* Description of the task *
Copies of all lines containing the string "apply" are needed from the data below.

Top of Entries shown

(** With a file-system payload backend, an absolute workspace can never
    publish a version: the object id starts with the workspace path, which the
    backend rejects, so a successful [record] stored nothing new, while a
    relative workspace publishes. *)
Theorem absolute_workspace_never_publishes sha gt c ws task sk attempt project org now arts rs
    (s s' : store filesystem) :
  startswith ws "/" = true →
  record (H := local_storage sha gt c) sha true ws task sk attempt project org now arts s = (Ok rs, s') →
  Forall (λ r, rec_new r = false) rs.
Proof.
  intros Hws Hr. unfold record in Hr. apply (proj1 (with_conn_ok _ _ _ _)) in Hr.
  revert s rs s' Hr. induction arts as [|a arts IH]; intros s rs s' Hr.
  - unfold mmapM, mret, M_ret in Hr. by simplify_eq.
  - apply mmapM_cons_ok in Hr as (r & s1 & rs' & H1 & H2 & ->). constructor; [|by eapply IH].
    apply record_one_ok in H1. destruct H1 as [|
      |filename content key md s1 Hf Hc Hkey Hfree Hv (m & _ & Hput) Hl]; [done..|].
    exfalso. simpl in Hput.
    destruct (local_put_absolute sha gt c
      (key +:+ "/v" +:+ py_int (latest_or_0 key (versions s) + 1)) content (a_media a) (objects s))
      as (e & fs' & E); [|by rewrite E in Hput].
    rewrite Hkey. unfold identity_key. do 2 apply startswith_app. exact Hws.
Qed.

Lemma absolute_workspace_never_publishes_witness :
  Forall (λ r, rec_new r = false) [] ∧
  (record demo_sha true "/home/ws" "t" "sk" None None None 5 [demo_artifact "a.py" "x"] empty_store).1
  = Raise ValueError.
Proof.
  destruct (record demo_sha true "/home/ws" "t" "sk" None None None 5 [] empty_store)
    as [[rs|] s'] eqn:E; [|by vm_compute in E].
  assert (Hrs : rs = []) by (assert (Hf := f_equal (λ p, p.1) E); vm_compute in Hf; by simplify_eq).
  rewrite <-Hrs. split; [|vm_compute; reflexivity].
  exact (absolute_workspace_never_publishes demo_sha (λ _, None) (mk_local ["srv"] 1000) "/home/ws"
    "t" "sk" None None None 5 [] rs empty_store s' eq_refl E).
Defined.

Bottom of Entries shown

* Expected answer *
  intros Hws Hr. unfold record in Hr. apply (proj1 (with_conn_ok _ _ _ _)) in Hr.
  - apply mmapM_cons_ok in Hr as (r & s1 & rs' & H1 & H2 & ->). constructor; [|by eapply IH].
    apply record_one_ok in H1. destruct H1 as [|
    rewrite Hkey. unfold identity_key. do 2 apply startswith_app. exact Hws.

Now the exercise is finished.